[[ Exercise data open ]]

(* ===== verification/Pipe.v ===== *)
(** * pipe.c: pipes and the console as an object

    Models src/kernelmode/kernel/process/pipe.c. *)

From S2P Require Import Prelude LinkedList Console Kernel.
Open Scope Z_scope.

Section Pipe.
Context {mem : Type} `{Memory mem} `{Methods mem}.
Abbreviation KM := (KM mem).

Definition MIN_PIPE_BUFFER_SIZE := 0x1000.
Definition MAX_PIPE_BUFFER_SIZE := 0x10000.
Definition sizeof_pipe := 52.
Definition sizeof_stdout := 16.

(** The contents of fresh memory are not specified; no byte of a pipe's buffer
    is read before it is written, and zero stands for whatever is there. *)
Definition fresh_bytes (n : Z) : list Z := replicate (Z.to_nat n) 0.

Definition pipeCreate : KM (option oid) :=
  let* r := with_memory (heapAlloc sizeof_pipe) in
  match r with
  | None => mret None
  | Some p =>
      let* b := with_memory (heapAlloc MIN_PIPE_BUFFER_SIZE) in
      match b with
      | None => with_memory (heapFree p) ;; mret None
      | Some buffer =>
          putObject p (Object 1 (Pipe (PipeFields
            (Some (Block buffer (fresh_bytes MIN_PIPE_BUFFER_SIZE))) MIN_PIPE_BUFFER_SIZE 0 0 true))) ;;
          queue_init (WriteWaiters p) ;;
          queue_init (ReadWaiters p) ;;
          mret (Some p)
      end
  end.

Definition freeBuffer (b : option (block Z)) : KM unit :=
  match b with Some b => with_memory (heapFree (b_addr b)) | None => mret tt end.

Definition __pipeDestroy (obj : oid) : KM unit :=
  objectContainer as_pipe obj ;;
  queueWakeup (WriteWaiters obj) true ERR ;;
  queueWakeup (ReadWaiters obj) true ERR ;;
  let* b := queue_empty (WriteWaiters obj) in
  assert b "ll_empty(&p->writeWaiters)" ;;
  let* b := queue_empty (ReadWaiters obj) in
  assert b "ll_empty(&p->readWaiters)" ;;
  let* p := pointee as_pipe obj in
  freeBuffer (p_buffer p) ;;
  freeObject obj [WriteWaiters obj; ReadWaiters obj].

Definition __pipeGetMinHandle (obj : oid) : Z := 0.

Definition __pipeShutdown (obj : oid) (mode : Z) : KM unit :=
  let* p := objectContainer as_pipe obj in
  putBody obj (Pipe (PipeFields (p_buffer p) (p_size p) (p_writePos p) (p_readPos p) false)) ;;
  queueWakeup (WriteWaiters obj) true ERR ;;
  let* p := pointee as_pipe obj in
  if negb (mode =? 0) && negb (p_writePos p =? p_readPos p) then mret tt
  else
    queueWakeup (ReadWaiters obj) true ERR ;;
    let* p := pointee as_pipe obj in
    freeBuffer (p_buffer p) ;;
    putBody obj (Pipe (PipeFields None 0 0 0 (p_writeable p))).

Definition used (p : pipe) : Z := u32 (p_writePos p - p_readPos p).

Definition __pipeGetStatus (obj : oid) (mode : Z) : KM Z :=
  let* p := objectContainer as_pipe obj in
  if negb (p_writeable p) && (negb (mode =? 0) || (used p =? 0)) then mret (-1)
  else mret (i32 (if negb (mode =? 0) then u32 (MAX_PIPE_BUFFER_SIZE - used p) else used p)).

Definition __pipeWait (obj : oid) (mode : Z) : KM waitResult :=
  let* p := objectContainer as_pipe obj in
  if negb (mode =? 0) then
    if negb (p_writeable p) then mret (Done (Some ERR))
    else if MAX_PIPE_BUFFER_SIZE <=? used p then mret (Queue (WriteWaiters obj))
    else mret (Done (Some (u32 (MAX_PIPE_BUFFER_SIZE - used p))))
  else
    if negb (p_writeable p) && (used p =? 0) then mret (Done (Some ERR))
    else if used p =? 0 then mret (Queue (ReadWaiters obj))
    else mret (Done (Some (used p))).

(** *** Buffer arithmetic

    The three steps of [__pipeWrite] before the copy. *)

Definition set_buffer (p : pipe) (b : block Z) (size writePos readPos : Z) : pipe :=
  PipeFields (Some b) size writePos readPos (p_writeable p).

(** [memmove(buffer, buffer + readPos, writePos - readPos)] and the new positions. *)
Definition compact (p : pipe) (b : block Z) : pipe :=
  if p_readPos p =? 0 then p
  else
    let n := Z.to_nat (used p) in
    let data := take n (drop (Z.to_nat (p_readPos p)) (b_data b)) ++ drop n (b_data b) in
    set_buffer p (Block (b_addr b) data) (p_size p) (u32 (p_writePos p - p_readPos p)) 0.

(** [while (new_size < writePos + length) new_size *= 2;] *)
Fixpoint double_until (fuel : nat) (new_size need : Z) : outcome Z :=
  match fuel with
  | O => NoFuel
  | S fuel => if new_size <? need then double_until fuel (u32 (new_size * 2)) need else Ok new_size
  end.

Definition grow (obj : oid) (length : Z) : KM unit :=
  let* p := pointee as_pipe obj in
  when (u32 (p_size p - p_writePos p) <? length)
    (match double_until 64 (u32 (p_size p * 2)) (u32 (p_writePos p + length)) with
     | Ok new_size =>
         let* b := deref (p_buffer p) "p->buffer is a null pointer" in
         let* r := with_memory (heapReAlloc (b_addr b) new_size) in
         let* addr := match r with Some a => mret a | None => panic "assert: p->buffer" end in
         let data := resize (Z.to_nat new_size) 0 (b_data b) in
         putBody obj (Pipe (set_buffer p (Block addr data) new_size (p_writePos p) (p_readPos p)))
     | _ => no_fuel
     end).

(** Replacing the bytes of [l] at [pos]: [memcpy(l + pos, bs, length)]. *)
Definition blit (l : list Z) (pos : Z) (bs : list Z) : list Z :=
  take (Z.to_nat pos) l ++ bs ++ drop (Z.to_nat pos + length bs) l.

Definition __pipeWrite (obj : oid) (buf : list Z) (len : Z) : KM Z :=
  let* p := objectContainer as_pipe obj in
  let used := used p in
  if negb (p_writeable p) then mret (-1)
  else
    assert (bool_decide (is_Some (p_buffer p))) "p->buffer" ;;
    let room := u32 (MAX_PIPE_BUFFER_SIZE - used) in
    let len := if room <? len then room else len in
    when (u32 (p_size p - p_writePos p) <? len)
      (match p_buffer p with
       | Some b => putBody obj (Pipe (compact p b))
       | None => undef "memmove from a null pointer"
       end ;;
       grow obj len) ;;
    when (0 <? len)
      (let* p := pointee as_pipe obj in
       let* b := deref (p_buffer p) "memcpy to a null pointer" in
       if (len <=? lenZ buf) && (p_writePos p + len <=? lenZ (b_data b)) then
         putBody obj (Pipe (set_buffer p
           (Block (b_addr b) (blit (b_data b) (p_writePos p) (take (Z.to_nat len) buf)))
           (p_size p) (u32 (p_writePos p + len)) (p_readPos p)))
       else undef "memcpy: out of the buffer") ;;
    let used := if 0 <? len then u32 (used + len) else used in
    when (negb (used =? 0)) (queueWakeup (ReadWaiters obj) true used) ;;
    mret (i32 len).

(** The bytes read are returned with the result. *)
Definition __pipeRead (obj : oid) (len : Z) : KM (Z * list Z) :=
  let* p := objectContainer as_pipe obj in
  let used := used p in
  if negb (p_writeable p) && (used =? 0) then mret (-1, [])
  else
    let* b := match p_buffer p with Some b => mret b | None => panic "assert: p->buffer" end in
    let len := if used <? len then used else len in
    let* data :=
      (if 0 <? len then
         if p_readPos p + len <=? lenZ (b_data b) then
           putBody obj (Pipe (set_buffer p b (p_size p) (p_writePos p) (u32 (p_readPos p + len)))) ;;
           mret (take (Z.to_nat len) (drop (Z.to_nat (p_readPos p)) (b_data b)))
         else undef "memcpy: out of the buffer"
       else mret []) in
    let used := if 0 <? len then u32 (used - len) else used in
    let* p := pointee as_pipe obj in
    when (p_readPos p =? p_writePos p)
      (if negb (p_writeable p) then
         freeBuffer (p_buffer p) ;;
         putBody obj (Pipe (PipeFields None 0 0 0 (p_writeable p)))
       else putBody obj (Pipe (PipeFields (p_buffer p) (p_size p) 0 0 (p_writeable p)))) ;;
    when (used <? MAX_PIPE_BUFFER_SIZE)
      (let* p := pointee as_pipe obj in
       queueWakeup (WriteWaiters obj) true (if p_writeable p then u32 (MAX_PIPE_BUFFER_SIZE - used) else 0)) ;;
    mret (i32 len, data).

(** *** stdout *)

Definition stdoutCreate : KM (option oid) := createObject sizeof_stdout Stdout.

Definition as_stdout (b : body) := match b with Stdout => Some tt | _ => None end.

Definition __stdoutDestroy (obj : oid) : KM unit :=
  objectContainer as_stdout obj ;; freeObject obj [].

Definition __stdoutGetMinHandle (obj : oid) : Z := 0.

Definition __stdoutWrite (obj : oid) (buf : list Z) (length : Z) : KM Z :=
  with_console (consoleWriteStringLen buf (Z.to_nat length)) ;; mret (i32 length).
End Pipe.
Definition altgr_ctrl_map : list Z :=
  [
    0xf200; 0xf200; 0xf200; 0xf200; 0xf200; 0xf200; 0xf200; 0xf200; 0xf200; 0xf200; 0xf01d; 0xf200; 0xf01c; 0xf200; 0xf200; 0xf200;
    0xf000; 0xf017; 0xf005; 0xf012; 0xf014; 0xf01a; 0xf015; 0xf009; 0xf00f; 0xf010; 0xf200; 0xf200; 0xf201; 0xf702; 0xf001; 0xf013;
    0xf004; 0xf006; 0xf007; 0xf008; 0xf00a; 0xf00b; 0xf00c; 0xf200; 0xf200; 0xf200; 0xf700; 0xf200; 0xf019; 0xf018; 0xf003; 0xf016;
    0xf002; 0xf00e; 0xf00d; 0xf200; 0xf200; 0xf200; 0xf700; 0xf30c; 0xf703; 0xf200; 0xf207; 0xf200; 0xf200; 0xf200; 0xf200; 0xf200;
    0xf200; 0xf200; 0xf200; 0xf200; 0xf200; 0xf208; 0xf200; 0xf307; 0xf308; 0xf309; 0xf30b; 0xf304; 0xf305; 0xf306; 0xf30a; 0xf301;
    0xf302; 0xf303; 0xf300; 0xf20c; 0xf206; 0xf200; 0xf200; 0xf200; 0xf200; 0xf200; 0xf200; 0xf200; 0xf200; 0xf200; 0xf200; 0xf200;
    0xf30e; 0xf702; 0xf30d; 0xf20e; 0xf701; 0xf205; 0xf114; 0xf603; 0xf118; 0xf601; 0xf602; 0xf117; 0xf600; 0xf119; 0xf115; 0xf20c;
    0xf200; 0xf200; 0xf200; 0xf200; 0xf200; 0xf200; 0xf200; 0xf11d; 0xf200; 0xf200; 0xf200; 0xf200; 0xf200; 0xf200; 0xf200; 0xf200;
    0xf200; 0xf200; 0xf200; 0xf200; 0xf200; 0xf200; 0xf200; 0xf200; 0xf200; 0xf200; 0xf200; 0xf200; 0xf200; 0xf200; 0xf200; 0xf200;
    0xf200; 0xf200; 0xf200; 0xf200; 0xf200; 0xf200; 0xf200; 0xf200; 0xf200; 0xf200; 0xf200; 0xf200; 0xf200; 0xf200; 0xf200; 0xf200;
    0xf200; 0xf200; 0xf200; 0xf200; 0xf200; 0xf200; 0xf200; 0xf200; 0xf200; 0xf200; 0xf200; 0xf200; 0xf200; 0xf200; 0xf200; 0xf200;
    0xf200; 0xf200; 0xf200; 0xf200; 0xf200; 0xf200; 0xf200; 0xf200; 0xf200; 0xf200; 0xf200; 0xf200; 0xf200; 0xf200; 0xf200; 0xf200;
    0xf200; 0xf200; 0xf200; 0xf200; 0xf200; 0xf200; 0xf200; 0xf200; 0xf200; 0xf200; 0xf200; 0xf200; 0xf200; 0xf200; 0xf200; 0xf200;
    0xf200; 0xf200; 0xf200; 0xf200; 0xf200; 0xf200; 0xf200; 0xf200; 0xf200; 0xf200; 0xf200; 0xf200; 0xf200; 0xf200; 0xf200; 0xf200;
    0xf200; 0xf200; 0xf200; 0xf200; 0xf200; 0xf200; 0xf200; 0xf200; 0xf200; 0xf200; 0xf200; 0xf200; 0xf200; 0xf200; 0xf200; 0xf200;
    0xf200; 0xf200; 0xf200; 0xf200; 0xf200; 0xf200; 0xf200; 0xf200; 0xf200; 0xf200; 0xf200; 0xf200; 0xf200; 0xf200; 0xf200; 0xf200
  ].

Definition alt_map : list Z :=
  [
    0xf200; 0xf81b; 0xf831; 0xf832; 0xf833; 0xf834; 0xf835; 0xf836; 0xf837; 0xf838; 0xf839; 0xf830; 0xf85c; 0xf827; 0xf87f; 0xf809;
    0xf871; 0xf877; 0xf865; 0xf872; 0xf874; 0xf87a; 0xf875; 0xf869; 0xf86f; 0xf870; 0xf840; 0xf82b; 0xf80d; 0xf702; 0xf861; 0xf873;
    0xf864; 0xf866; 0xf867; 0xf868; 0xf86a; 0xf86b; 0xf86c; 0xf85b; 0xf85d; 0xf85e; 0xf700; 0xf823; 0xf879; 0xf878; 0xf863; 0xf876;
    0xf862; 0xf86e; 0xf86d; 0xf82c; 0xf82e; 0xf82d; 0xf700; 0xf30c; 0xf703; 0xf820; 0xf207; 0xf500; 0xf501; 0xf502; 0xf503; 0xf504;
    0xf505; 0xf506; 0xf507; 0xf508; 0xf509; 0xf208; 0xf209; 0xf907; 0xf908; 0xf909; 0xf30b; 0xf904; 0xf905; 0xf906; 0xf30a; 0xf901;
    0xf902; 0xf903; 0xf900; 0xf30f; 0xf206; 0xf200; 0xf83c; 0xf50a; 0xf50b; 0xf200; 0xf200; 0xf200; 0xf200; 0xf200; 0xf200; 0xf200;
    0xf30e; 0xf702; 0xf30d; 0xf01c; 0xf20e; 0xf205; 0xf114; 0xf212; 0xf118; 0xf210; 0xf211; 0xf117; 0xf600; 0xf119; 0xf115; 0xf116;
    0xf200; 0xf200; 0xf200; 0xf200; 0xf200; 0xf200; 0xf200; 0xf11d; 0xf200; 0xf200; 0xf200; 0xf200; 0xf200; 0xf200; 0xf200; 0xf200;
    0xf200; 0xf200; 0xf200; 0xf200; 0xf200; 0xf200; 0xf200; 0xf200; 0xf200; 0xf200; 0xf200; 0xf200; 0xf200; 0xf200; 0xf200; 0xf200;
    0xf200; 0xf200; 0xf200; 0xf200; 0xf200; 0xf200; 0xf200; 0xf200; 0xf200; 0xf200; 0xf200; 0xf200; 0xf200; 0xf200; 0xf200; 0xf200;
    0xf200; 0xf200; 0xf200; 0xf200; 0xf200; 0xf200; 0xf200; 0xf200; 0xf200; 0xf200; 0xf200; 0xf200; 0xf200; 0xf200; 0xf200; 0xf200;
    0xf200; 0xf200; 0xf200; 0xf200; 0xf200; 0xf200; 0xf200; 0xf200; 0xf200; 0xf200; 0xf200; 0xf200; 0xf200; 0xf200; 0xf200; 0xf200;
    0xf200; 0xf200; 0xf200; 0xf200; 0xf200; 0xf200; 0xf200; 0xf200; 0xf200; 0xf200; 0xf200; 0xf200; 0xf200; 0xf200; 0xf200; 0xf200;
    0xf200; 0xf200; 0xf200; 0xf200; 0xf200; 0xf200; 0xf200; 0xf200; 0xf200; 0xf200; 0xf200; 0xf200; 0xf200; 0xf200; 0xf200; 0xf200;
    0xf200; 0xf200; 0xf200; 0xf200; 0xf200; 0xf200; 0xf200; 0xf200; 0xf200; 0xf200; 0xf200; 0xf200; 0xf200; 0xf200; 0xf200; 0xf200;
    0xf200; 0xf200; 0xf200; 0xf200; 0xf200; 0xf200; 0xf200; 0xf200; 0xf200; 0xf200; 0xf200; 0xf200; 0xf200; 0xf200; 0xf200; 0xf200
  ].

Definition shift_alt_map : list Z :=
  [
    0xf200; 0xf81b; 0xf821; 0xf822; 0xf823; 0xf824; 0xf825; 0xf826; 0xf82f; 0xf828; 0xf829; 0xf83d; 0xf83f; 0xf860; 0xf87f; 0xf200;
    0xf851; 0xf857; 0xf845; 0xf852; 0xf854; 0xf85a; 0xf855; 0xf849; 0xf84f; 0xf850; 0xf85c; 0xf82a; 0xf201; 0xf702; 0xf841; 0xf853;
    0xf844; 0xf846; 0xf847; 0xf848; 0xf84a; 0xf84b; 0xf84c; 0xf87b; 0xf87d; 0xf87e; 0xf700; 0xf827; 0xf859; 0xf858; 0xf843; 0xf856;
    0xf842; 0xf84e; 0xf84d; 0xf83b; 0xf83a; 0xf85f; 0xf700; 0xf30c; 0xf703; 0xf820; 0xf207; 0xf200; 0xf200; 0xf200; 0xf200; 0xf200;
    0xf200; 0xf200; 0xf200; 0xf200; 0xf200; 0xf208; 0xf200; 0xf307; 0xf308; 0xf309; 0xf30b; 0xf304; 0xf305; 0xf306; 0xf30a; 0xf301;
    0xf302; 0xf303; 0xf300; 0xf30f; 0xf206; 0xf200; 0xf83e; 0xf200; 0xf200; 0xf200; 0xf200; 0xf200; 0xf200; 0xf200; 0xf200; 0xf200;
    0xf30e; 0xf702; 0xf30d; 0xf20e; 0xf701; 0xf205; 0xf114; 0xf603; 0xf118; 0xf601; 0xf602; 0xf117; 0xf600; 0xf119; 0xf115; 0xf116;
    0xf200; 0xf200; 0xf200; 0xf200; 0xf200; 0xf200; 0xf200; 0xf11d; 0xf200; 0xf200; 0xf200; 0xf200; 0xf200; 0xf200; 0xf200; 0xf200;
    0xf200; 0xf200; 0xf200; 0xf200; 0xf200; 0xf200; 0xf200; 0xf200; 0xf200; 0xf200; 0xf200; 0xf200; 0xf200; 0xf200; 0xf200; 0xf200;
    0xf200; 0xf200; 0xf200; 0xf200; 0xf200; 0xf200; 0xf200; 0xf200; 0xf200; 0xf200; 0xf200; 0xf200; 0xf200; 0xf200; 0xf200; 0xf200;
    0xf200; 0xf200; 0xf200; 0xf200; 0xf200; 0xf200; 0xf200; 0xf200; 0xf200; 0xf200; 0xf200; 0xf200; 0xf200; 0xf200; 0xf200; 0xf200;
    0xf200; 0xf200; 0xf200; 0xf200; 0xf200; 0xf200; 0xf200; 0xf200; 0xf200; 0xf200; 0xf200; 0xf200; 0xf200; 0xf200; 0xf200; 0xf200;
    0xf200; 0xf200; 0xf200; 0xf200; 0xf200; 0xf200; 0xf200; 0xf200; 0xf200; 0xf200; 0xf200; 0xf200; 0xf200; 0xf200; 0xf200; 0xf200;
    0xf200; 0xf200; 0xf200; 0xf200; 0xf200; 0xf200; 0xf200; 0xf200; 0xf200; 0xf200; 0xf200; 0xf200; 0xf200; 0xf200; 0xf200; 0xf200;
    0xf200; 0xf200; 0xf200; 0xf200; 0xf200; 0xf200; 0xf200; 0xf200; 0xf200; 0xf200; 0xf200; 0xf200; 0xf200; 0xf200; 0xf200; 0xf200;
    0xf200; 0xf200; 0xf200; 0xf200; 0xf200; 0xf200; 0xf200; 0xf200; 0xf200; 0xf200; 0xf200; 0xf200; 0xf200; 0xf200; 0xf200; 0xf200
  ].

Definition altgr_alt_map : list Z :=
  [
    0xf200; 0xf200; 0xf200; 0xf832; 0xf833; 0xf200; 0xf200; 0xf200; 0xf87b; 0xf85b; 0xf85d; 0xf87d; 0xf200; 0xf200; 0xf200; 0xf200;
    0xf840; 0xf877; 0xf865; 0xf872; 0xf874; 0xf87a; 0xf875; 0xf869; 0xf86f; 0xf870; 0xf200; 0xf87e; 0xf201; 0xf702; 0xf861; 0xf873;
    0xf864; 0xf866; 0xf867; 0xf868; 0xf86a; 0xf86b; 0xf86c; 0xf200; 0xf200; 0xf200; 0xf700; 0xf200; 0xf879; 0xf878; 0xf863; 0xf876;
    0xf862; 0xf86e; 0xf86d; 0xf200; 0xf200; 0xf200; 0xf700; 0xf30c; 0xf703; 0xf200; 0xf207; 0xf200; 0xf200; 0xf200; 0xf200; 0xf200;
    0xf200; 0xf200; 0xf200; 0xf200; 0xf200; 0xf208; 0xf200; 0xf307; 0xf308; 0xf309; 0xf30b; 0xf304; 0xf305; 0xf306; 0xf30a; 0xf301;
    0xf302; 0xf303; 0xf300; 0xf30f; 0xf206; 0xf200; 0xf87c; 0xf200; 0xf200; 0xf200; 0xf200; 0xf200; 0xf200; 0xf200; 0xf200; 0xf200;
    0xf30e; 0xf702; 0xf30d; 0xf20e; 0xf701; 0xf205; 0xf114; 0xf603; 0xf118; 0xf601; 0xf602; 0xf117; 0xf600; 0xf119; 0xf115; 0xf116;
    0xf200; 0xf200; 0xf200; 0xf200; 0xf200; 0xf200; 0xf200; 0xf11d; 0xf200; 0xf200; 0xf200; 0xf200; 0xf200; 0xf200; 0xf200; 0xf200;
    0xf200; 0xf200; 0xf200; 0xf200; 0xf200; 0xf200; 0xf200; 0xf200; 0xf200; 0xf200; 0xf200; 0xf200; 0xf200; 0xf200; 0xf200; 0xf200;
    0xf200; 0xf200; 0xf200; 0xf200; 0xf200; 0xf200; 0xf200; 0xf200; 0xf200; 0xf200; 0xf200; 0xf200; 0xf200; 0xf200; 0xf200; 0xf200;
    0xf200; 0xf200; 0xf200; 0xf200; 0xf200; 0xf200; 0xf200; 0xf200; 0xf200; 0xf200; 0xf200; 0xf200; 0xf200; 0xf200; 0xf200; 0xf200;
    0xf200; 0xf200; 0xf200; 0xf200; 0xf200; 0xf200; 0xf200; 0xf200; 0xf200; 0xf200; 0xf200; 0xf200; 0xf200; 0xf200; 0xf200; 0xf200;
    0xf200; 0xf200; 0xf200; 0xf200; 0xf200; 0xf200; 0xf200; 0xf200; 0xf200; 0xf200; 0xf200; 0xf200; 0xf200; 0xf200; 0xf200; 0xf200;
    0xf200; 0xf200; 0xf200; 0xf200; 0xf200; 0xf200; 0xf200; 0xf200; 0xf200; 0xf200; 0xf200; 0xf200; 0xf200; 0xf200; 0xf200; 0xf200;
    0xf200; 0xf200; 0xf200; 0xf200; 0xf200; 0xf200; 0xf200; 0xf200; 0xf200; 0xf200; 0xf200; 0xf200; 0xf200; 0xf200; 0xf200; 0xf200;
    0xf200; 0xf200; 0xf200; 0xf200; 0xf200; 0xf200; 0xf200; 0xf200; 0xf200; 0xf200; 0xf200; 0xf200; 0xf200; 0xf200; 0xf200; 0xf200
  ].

[[ Exercise data closed ]]

### Work to complete
Report each line in the data above that holds the word "freeObject" by copying it.

### Response area
  freeObject obj [WriteWaiters obj; ReadWaiters obj].
  objectContainer as_stdout obj ;; freeObject obj [].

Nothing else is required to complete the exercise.